A Gaza fuel crisis could shut down essential services, U.N. envoy warns

Among those in danger 4,800 Palestinians in intensive care units. Medical services the rest of the population will be reduced or stopped all together.

A Palestinian girl carries a potable water container after filling it from a public tap in Jabaliya refugee camp in the northern Gaza Strip (photo credit: MOHAMMED SALEM/REUTERS)
A Palestinian girl carries a potable water container after filling it from a public tap in Jabaliya refugee camp in the northern Gaza Strip
(photo credit: MOHAMMED SALEM/REUTERS)
The UN funding crisis for Gaza could force 250 health, water and sanitation facilities to shut down for lack of fuel, UN Resident Coordinator and Humanitarian Coordinator Jamie McGoldrick warned on Monday.
“Life-saving services in the Gaza Strip rely heavily on donor-funded emergency fuel,” McGoldrick said. “We have now run out of funds and are delivering the final supplies in the next few days. Without funds to enable ongoing deliveries, service providers will be forced to suspend, or heavily reduce, operations from early September, with potentially grave consequences.”
Those facilities had been on the verge of shutting down as Israel had halted the flow of gas and fuel into Gaza through the Kerem Shalom crossing from August 1 to August 14 to protest Hamas violence.
Gaza subsists on only four or five hours of electricity a day, so essential services rely heavily on back-up generators which run on fuel.
Even now that Israel has opened the Kerem Shalom crossing, the United Nations lacks the $4.5 million necessary to purchase the fuel necessary to keep critical services in Gaza afloat.
Among those in danger are 4,800 Palestinians in intensive care units. Medical services for the rest of the population will be reduced or stopped altogether.
Sewage treatment plants will not be able to operate, and there is a danger that raw sewage could flow into the Mediterranean.

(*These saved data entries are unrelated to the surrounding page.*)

(** * Fleet live tracker: the fetch / rank / select pipeline

    A shallow embedding of [fleet_live_tracker.py].  The script is a
    straight-line Streamlit page: it reads the browser location, reads an
    uploaded spreadsheet, fetches one tracking document per vehicle on a
    thread pool, ranks the answers by geodesic distance and shows the
    nearest thirty.

    What the script calls from libraries is kept abstract: Python's
    [float], the f-string float formatting, geopy's [geodesic] (which may
    raise), the type inference of [pd.DataFrame] and pandas' [sort_values]
    are variables of the model.  What the script itself does (control flow,
    exception handling, string splitting, accumulation of results,
    truncation) is written out. *)

From Stdlib Require Import ZArith String Ascii List Sorted Permutation Lia.
From stdpp Require Import base option list sorting strings pretty gmap.

Local Open Scope Z_scope.
Local Open Scope string_scope.
Local Open Scope list_scope.
Local Open Scope stdpp_scope.

(** ** Python data *)

(** A decoded JSON document, as [response.json()] returns it: [None],
    [bool], [int], [float], [str], [list], [dict]. *)
#[local] Unset Elimination Schemes.
Inductive json (Float : Type) : Type :=
| JNull
| JBool (b : bool)
| JInt (z : Z)
| JFloat (f : Float)
| JStr (s : string)
| JArr (l : list (json Float))
| JObj (m : gmap string (json Float)).
#[local] Set Elimination Schemes.

Arguments JNull {Float}.
Arguments JBool {Float} b.
Arguments JInt {Float} z.
Arguments JFloat {Float} f.
Arguments JStr {Float} s.
Arguments JArr {Float} l.
Arguments JObj {Float} m.

(** The exceptions the script can meet. *)
Inductive exn : Type :=
| RequestException   (* timeout, connection error *)
| JSONDecodeError
| TypeError
| KeyError
| AttributeError
| ValueError
| ExcelReadError.

(** The dict that [fetch_live] returns. *)
Record VehicleRecord (Float : Type) : Type := mkRecord {
  VIN : string;
  Latitude : Float;
  Longitude : Float;
  Battery : json Float;
  Last_Updated : json Float
}.

Arguments mkRecord {Float}.
Arguments VIN {Float}.
Arguments Latitude {Float}.
Arguments Longitude {Float}.
Arguments Battery {Float}.
Arguments Last_Updated {Float}.

(** A row of [live_df] once the column "Distance (km)" is assigned. *)
Record RankedRow (Float : Type) : Type := mkRow {
  record : VehicleRecord Float;
  Distance_km : Float
}.

Arguments mkRow {Float}.
Arguments record {Float}.
Arguments Distance_km {Float}.

(** ** The HTTP collaborator *)

Record Response (Float : Type) : Type := mkResponse {
  status_code : Z;
  (** [response.json()]: [None] when the body does not decode. *)
  body : option (json Float)
}.

Arguments mkResponse {Float}.
Arguments status_code {Float}.
Arguments body {Float}.

(** [requests.get(url, timeout=10)] either raises or returns a response. *)
Inductive get_result (Float : Type) : Type :=
| GetRaises
| GetReturns (r : Response Float).

Arguments GetRaises {Float}.
Arguments GetReturns {Float} r.

(** ** Worker tasks: a log of the requests issued, and a value or an
    exception. *)
Definition Task (A : Type) : Type := (list string * (exn + A))%type.

Definition task_ret {A} (a : A) : Task A := ([], inr a).

Definition task_raise {A} (e : exn) : Task A := ([], inl e).

Definition task_bind {A B} (m : Task A) (k : A → Task B) : Task B :=
  match m with
  | (w, inl e) => (w, inl e)
  | (w, inr a) => let '(w', r) := k a in (w ++ w', r)
  end.

#[global] Instance Task_ret : MRet Task := @task_ret.
#[global] Instance Task_bind : MBind Task := λ A B k m, task_bind m k.

(** [try: body  except: handler] with a bare [except]. *)
Definition try_except {A} (body : Task A) (handler : Task A) : Task A :=
  match body with
  | (w, inl _) => let '(w', r) := handler in (w ++ w', r)
  | (w, inr a) => (w, inr a)
  end.

(** [s.split(sep)] for a one-character separator: never the empty list. *)
Fixpoint str_split (sep : ascii) (s : string) : list string :=
  match s with
  | EmptyString => [EmptyString]
  | String c s' =>
      if Ascii.eqb c sep then EmptyString :: str_split sep s'
      else match str_split sep s' with
           | [] => [String c EmptyString]
           | p :: ps => String c p :: ps
           end
  end.

Definition comma : ascii := ","%char.

Definition track_url (vin : string) : string :=
  "https://y-ui.olacabs.com/track/" +:+ vin.

Section Fetch.
Context {Float : Type}.

(** Python's [float(s)]: [None] stands for [ValueError]. *)
Variable float_of_str : string → option Float.

(** The network the run talks to. *)
Variable network : string → get_result Float.

Definition requests_get (url : string) : Task (Response Float) :=
  ([url],
   match network url with
   | GetRaises => inl RequestException
   | GetReturns r => inr r
   end).

Definition response_json (r : Response Float) : Task (json Float) :=
  match body r with
  | None => task_raise JSONDecodeError
  | Some d => mret d
  end.

(** [data[key]] for a string key. *)
Definition getitem (data : json Float) (key : string) : Task (json Float) :=
  match data with
  | JObj m =>
      match m !! key with
      | Some v => mret v
      | None => task_raise KeyError
      end
  | _ => task_raise TypeError
  end.

(** [data.get(key)]. *)
Definition dict_get (data : json Float) (key : string) : Task (json Float) :=
  match data with
  | JObj m => mret (default JNull (m !! key))
  | _ => task_raise AttributeError
  end.

(** [v.split(",")]. *)
Definition split_comma (v : json Float) : Task (list string) :=
  match v with
  | JStr s => mret (str_split comma s)
  | _ => task_raise AttributeError
  end.

Definition float (s : string) : Task Float :=
  match float_of_str s with
  | Some x => mret x
  | None => task_raise ValueError
  end.

(** [lat, lon = map(float, parts)]: the iterator is consumed item by
    item; a missing second item or a present third one is a
    [ValueError]. *)
Definition unpack_two_floats (parts : list string) : Task (Float * Float) :=
  match parts with
  | [] => task_raise ValueError
  | a :: rest =>
      lat ← float a;
      match rest with
      | [] => task_raise ValueError
      | b :: rest' =>
          lon ← float b;
          match rest' with
          | [] => mret (lat, lon)
          | c :: _ => _ ← float c; task_raise ValueError
          end
      end
  end.

Definition fetch_live (vin : string) : Task (option (VehicleRecord Float)) :=
  try_except
    (let url := track_url vin in
     response ← requests_get url;
     if bool_decide (status_code response ≠ 200) then mret None else
     data ← response_json response;
     location ← getitem data "location";
     parts ← split_comma location;
     '(lat, lon) ← unpack_two_floats parts;
     battery ← dict_get data "batteryCharge";
     updated ← dict_get data "lastUpdated";
     mret (Some {| VIN := vin;
                   Latitude := lat;
                   Longitude := lon;
                   Battery := battery;
                   Last_Updated := updated |}))
    (mret None).

End Fetch.

(** ** The page: what is shown, what goes on the wire, how the run ends *)

Inductive marker (Float : Type) : Type :=
| UserMarker (lat lon : Float)              (* popup "You", blue icon *)
| VehicleMarker (row : RankedRow Float).    (* popup built from the row, green icon *)

Arguments UserMarker {Float} lat lon.
Arguments VehicleMarker {Float} row.

Inductive ui_event (Float : Type) : Type :=
| Title (text : string)
| Warning (text : string)
| Success (text : string)
| Info (text : string)
| Error (text : string)
| Subheader (text : string)
| Progress (num den : nat)                  (* the bar at [num / den] *)
| Dataframe (rows : list (RankedRow Float))
| Folium (markers : list (marker Float)).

Lack of water and sanitation facilities could also contribute to the outbreak of disease in densely-populated urban areas.

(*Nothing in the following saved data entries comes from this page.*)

(** * jscad-to-gltf: the geometry-to-glTF encoder of [lib/index.ts]

    A shallow embedding of the encoder and the proofs of the properties
    stated about it.

    - ECMAScript numbers are IEEE-754 binary64 values: they are modelled by
      Rocq's primitive [float], so that [NaN], the infinities and the two
      zeros behave as they do in the source.
    - A [Float32Array] is a list of numbers each of which went through the
      binary32 rounding of the typed-array store ([fround]).
    - Strings are sequences of code units below U+0100 ([string]).
    - Byte lengths and offsets are integers ([Z]); buffers are [list byte].
    - A [throw] is a value of [error] on the left of a sum.

    The embedding comes first, function by function and under the names of
    the source; then the terms in which the properties are stated; then the
    proofs. *)

From Stdlib Require Import ZArith List String Ascii Bool Lia Floats.
From Stdlib.Strings Require Import Byte.
From Stdlib Require Import DecimalString.
Import ListNotations.

#[local] Set Warnings "-register-all".
Local Open Scope Z_scope.

(* ================================================================= *)
(** ** ECMAScript numbers *)

Module Num.

Local Open Scope float_scope.

(** [ToBoolean] on a number: [0], [-0] and [NaN] are falsy. *)
Definition truthy (x : float) : bool := negb (is_nan x || (x =? 0)).

(** [Number.isFinite] on a number. *)
Definition isFinite (x : float) : bool := is_finite x.

(** [Math.min] and [Math.max] of two numbers: [NaN] is contagious and
    [-0] is smaller than [+0]. *)
Definition Math_min (a b : float) : float :=
  if is_nan a || is_nan b then nan
  else if a <? b then a
  else if b <? a then b
  else if get_sign a then a else b.

Definition Math_max (a b : float) : float :=
  if is_nan a || is_nan b then nan
  else if a <? b then b
  else if b <? a then a
  else if get_sign a then b else a.

(** The number nearest to an integer (round to nearest, ties to even). *)
Definition of_Z (z : Z) : float := SF2Prim (binary_normalize prec emax z 0 false).

(** The store into a [Float32Array]: rounding to binary32 (24 bits of
    mantissa, exponent of the infinities 128), kept as a binary64 value. *)
Definition fround (x : float) : float :=
  match Prim2SF x with
  | S754_finite s m e => SF2Prim (binary_round 24 128 s m e)
  | _ => x
  end.

(** [x || 0] on a number. *)
Definition or_zero (x : float) : float := if truthy x then x else 0.

End Num.

(* ================================================================= *)
(** ** ECMAScript values

    The fields the source types [any] or [unknown] hold values of this type.
    An array is its list of elements and an object its list of own
    properties, in insertion order. *)

Inductive value : Type :=
| VUndefined
| VNull
| VBool (b : bool)
| VNumber (x : float)
| VString (s : string)
| VArray (xs : list value)
| VObject (props : list (string * value)).

(** [ToBoolean]. *)
Definition truthy (v : value) : bool :=
  match v with
  | VUndefined | VNull => false
  | VBool b => b
  | VNumber x => Num.truthy x
  | VString s => negb (String.length s =? 0)%nat
  | VArray _ | VObject _ => true
  end.

(** [xs[i]] on an array: [undefined] past the end. *)
Definition index (xs : list value) (i : nat) : value := nth i xs VUndefined.

(** [o.key] on a value that is neither [null] nor [undefined]: the own property
    of an object, [undefined] otherwise. *)
Fixpoint lookup_prop (key : string) (props : list (string * value)) : value :=
  match props with
  | [] => VUndefined
  | (k, v) :: rest => if String.eqb k key then v else lookup_prop key rest
  end.

Definition get_prop (v : value) (key : string) : value :=
  match v with
  | VObject props => lookup_prop key props
  | _ => VUndefined
  end.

“If donors intervene quickly, we can prevent a serious deterioration, such as a disease outbreak or other public health concern,” said McGoldrick. “But we need funding immediately to avoid the collapse of critical life-saving services.”
His warning followed a number of other pleas the UN has made this summer for funding, particularly in light of the US decision to drastically reduce its funding to the United Nations Relief and Works Agency for Palestine Refugees.
On Friday, the UN Office for the Coordination of Humanitarian Affairs warned that donor funding for humanitarian projects was at an all-time low.
“So far, only 25 per cent of the nearly $540 million needed this year has been received,” the office reported. The bulk of those target funds, some $406 million, are earmarked for Gaza.